Fine scale structural variants distinguish the genomes of Drosophilia melanogaster and D. pseudoobscura

Abstract

Background: A primary objective of comparative genomics is to identify genomic elements of functional significance that contribute to phenotypic diversity. Complex changes in genome structure (insertions, duplications, rearrangements, translocations) may be widespread, and have important effects on organismal diversity. Any survey of genomic variation is incomplete without an assessment of structural changes. Results: We re-examine the genome sequences of the diverged species Drosophila melanogaster and D. pseudoobscura to identify fine-scale structural features that distinguish the genomes. We detect 95 large insertion/ deletion events that occur within the introns of orthologous gene pairs, the majority of which represent insertion of transposable elements.
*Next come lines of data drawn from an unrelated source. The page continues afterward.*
Lemma kill_switch_exact_witness :
  (enableKillSwitch full_tunnel 3 (first_service false)).1 = true /\
  output_verdict iptables_4 (the_firewall (enableKillSwitch full_tunnel 3 (first_service false)).2) web_packet
  = Some Rejected /\
  output_verdict iptables_4 (the_firewall (enableKillSwitch full_tunnel 3 (first_service false)).2) tunnel_packet
  = Some Accepted.
Proof.
  pose proof (kill_switch_exact plain_filter_wf (toy_vault_wf true) (first_service false) full_tunnel 3
    (first_reachable false)) as H.
  assert (Eok : (enableKillSwitch full_tunnel 3 (first_service false)).1 = true) by (vm_compute; reflexivity).
  destruct (enableKillSwitch full_tunnel 3 (first_service false)) as [ok s']. cbn [fst] in Eok.
  destruct H as (_ & _ & H). destruct (H Eok) as [_ H2]. split; [exact Eok|].
  split; apply H2; first [left; exact first_clean | vm_compute; reflexivity].
Defined.


Lemma other_rules_stay_witness :
  foreign (view iptables_4 (the_firewall (enableKillSwitch full_tunnel 3 (first_service false)).2)) !! "OUTPUT"
  = Some [docker_rule].
Proof.
  rewrite (other_rules_stay plain_filter_wf _ _ iptables_4
    (step_enable full_tunnel 3 (first_service false))).
  vm_compute. reflexivity.
Defined.
(* ===== verification/Obfuscation.v ===== *)
(** * Packets that look like DNS

    [client/core/utils/tunnelCoreObfuscation.h], which writes the expressions I1 to I5 that
    AmneziaWG sends before a handshake, and their use in [connectionController.cpp]
    ([replaceAwgNativeParameter], [applyTunnelCoreDynamicObfuscation]).

    A [QByteArray] is a string of bytes.  The random generator and SHA-256 are the class [Chance].
    The regular expressions of [replaceAwgNativeParameter] are written out as the scan they
    stand for: leading blanks, which may span lines, belong to the match. *)

From S2P Require Import Prelude Json Lines ProtocolConfigs.

(** [bounded i n] is the [i]-th number drawn from [QRandomGenerator::system()], with
    [bounded(n)]. *)
Class Chance := {
  bounded : nat -> Z -> Z;
  bounded_range : forall i n, (0 < n)%Z -> (0 <= bounded i n < n)%Z;
  sha256_bytes : string -> string
}.

(** ** Hexadecimal *)

Definition hex_digit (n : N) : ascii :=
  if (n <? 10)%N then ascii_of_N (48 + n) else ascii_of_N (87 + n).

(** [QByteArray::toHex]. *)
Fixpoint toHex (s : string) : string :=
  match s with
  | EmptyString => ""
  | String c r =>
      let n := N_of_ascii c in String (hex_digit (n / 16)) (String (hex_digit (n mod 16)) (toHex r))
  end.

Definition byte (n : Z) : ascii := ascii_of_N (Z.to_N (n mod 256)).

Definition hexU16 (value : Z) : string :=
  let v := (value mod 2 ^ 16)%Z in
  toHex (String (byte (Z.land (Z.shiftr v 8) 255)) (String (byte (Z.land v 255)) "")).

(** ** Queries *)

(** A label is preceded by its length; an empty or a long one makes the name invalid. *)
Fixpoint encode_labels (labels : list string) : option string :=
  match labels with
  | [] => Some ""
  | label :: r =>
      if str_empty label || (63 <? String.length label)%nat then None
      else match encode_labels r with
           | Some e => Some (String (byte (Z.of_nat (String.length label))) (label +:+ e))
           | None => None
           end
  end.

Definition dnsNameHex (domain : string) : string :=
  match encode_labels (split_char "." domain) with
  | None => ""
  | Some encoded => toHex (encoded +:+ String (byte 0) "")
  end.

Definition dnsQueryExpression (domain : string) (ipv6 : bool) (paddingBytes : Z) : string :=
  let qname := dnsNameHex domain in
  if str_empty qname then ""
  else
    let queryType := if ipv6 then "001c" else "0001" in
    let rdLength := hexU16 (4 + paddingBytes) in
    let paddingLength := hexU16 paddingBytes in
    "<r 2><b 0x01000001000000000001" +:+ qname +:+ queryType +:+ "000100002904d000000000"
    +:+ rdLength +:+ "000c" +:+ paddingLength +:+ "><r " +:+ pretty paddingBytes +:+ ">".

(** ** Profiles *)

Record PacketSet := mkPacketSet { ps_profile : string; ps_sourceDomain : string; packets : list string }.

Record DnsProfile := mkDnsProfile { dp_key : string; dp_sourceDomain : string; domains : list string }.

Definition profiles : list DnsProfile :=
  [mkDnsProfile "mail_dns" "mail.ru" ["mail.ru"; "cloud.mail.ru"; "id.mail.ru"; "auth.mail.ru"; "api.mail.ru"];
   mkDnsProfile "yandex_dns" "yandex.ru"
     ["yandex.ru"; "mail.yandex.ru"; "passport.yandex.ru"; "disk.yandex.ru"; "api.yandex.ru"];
   mkDnsProfile "vk_dns" "vk.com" ["vk.com"; "api.vk.com"; "id.vk.com"; "static.vk.com"; "oauth.vk.com"]].

Section Generate.
Context `{Chance}.

(** The first four bytes of the digest as a [quint32]. *)
Fixpoint digest_value (n : nat) (value : Z) (digest : string) : Z :=
  match n, digest with
  | S n, String c r => digest_value n (Z.lor (wrap32 (Z.shiftl value 8)) (Z.of_N (N_of_ascii c))) r
  | _, _ => value
  end.

Definition stableProfileIndex (stableProfileKey : string) (profileCount : Z) : Z :=
  if str_empty stableProfileKey || (profileCount <=? 0)%Z then -1
  else digest_value 4 0 (sha256_bytes stableProfileKey) mod profileCount.

Fixpoint profile_index (i : nat) (requested : string) (l : list DnsProfile) : option nat :=
  match l with
  | [] => None
  | p :: r => if String.eqb requested (dp_key p) then Some i else profile_index (S i) requested r
  end.

(** The profile, and how many numbers were drawn. *)
Definition choose_profile (requestedProfile stableProfileKey : string) : nat * nat :=
  let requested := to_lower (trimmed requestedProfile) in
  match (if negb (str_empty requested) && negb (String.eqb requested "auto")
         then profile_index 0 requested profiles else None) with
  | Some i => (i, 0)
  | None =>
      let pinnedIndex := stableProfileIndex stableProfileKey (Z.of_nat (length profiles)) in
      if (0 <=? pinnedIndex)%Z then (Z.to_nat pinnedIndex, 0)
      else (Z.to_nat (bounded 0 (Z.of_nat (length profiles))), 1)
  end.

Definition minPadding (i : nat) : Z := 24 + Z.of_nat i * 7.
Definition maxPaddingExclusive (i : nat) : Z := 72 + Z.of_nat i * 11.

(** The [i]-th packet; [drawn] numbers were drawn before it. *)
Definition packet (l : list string) (domainOffset : Z) (drawn i : nat) : string :=
  let domain := default "" (l !! Z.to_nat ((domainOffset + Z.of_nat i) mod Z.of_nat (length l))) in
  let ipv6 := (bounded drawn 2 =? 1)%Z in
  let paddingBytes := (minPadding i + bounded (S drawn) (maxPaddingExclusive i - minPadding i))%Z in
  dnsQueryExpression domain ipv6 paddingBytes.

Definition generate (requestedProfile stableProfileKey : string) : PacketSet :=
  let '(profileIndex, drawn) := choose_profile requestedProfile stableProfileKey in
  let profile := default (mkDnsProfile "" "" []) (profiles !! profileIndex) in
  let domainOffset := bounded drawn (Z.of_nat (length (domains profile))) in
  mkPacketSet (dp_key profile) (dp_sourceDomain profile)
    (map (fun i => packet (domains profile) domainOffset (S drawn + 2 * i) i) (seq 0 5)).
End Generate.

(** ** The configuration that gets them *)

(** The text after [key], if the string starts with it in any case. *)
Fixpoint after_ci (key s : string) : option string :=
  match key, s with
  | EmptyString, _ => Some s
  | String k key, String c s =>
      if Ascii.eqb (lower_char k) (lower_char c) then after_ci key s else None
  | _, _ => None
  end.

(** The rest of the text from the end of the line on. *)
Fixpoint to_line_end (s : string) : string :=
  match s with
  | String c r => if Ascii.eqb c LF then s else to_line_end r
  | EmptyString => ""
  end.

(** [^\s*key\s*=.*$] at the start of a line: the text after the match. *)
Definition match_parameter (key s : string) : option string :=
  match after_ci key (drop_spaces s) with
  | Some r => match drop_spaces r with
              | String "=" r => Some (to_line_end r)
              | _ => None
              end
  | None => None
  end.

(** Blanks up to the end of the line. *)
Fixpoint blank_line (s : string) : bool :=
  match s with
  | String c r => Ascii.eqb c LF || (is_space c && blank_line r)
  | EmptyString => true
  end.

(** [^\s*\[Peer\]\s*$] at the start of a line. *)
Definition match_peer (s : string) : bool :=
  match after_ci "[Peer]" (drop_spaces s) with Some r => blank_line r | None => false end.

(** [QString::replace(expression, replacement)]; [line] is whether a line starts here. *)
Fixpoint replace_all (fuel : nat) (key replacement : string) (line : bool) (s : string) : string :=
  match fuel with
  | O => s
  | S fuel =>
      match (if line then match_parameter key s else None) with
      | Some rest => replacement +:+ replace_all fuel key replacement false rest
      | None =>
          match s with
          | EmptyString => ""
          | String c r => String c (replace_all fuel key replacement (Ascii.eqb c LF) r)
          end
      end
  end.

Fixpoint has_parameter (key : string) (line : bool) (s : string) : bool :=
  (line && match match_parameter key s with Some _ => true | None => false end)
  || match s with EmptyString => false | String c r => has_parameter key (Ascii.eqb c LF) r end.

(** The text before and from the first peer. *)
Fixpoint split_peer (line : bool) (s : string) : option (string * string) :=
  if line && match_peer s then Some ("", s)
  else match s with
       | EmptyString => None
       | String c r => match split_peer (Ascii.eqb c LF) r with
                       | Some (a, b) => Some (String c a, b)
                       | None => None
                       end
       end.

Fixpoint ends_with_newline (s : string) : bool :=
  match s with
  | EmptyString => false
  | String c EmptyString => Ascii.eqb c LF
  | String _ r => ends_with_newline r
  end.

Definition replaceAwgNativeParameter (nativeConfig key value : string) : string :=
  if str_empty nativeConfig || str_empty value then nativeConfig
  else
    let replacement := key +:+ " = " +:+ value in
    if has_parameter key true nativeConfig
    then replace_all (S (String.length nativeConfig)) key replacement true nativeConfig
    else
      match split_peer true nativeConfig with
      | Some (a, b) => a +:+ replacement +:+ nl +:+ b
      | None => (if ends_with_newline nativeConfig then nativeConfig else nativeConfig +:+ nl)
                +:+ replacement +:+ nl
      end.

(** [applyTunnelCoreDynamicObfuscation] on the container's protocol configuration of AmneziaWG;
    [None] is the return of false. *)
Definition applyTunnelCoreDynamicObfuscation `{Chance} (awg : option AwgProtocolConfig.AwgProtocolConfig)
    (requestedProfile stableProfileKey : string) : option AwgProtocolConfig.AwgProtocolConfig :=
  match awg with
  | Some awg =>
      match AwgProtocolConfig.clientConfig awg with
      | Some client =>
          match packets (generate requestedProfile stableProfileKey) with
          | [p1; p2; p3; p4; p5] as ps =>
              if existsb str_empty ps then None
              else
                let client := client <| AwgClientConfig.specialJunk1 := p1 |>
                  <| AwgClientConfig.specialJunk2 := p2 |> <| AwgClientConfig.specialJunk3 := p3 |>
                  <| AwgClientConfig.specialJunk4 := p4 |> <| AwgClientConfig.specialJunk5 := p5 |> in
                let native := AwgClientConfig.nativeConfig client in
                let native := replaceAwgNativeParameter native "I1" p1 in
                let native := replaceAwgNativeParameter native "I2" p2 in
                let native := replaceAwgNativeParameter native "I3" p3 in
                let native := replaceAwgNativeParameter native "I4" p4 in
                let native := replaceAwgNativeParameter native "I5" p5 in
                Some (awg <| AwgProtocolConfig.clientConfig :=
                  Some (client <| AwgClientConfig.nativeConfig := native |>) |>)
          | _ => None
          end
      | None => None
      end
  | None => None
  end.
We also identify 143 microinversions below 5 kb in size. These microinversions reside within introns or just upstream or downstream of genes, and invert conserved DNA sequence. The sequence conservation within microinversions suggests they may be enriched for functional genetic elements, and their position with respect to known genes implicates them in the regulation of gene expression. Although we found a distinct pattern of GC content across microinversions, this was indistinguishable from the pattern observed across blocks of conserved non-coding sequence. Conclusion: Drosophila has long been known as a genus harboring a variety of large inversions that disrupt chromosome colinearity. Here we demonstrate that microinversions, many of which are below 1 kb in length, located in/near genes may also be an important source of genetic variation in Drosophila. Further examination of other Drosophila genome sequences will likely identify an array of novel microinversion events.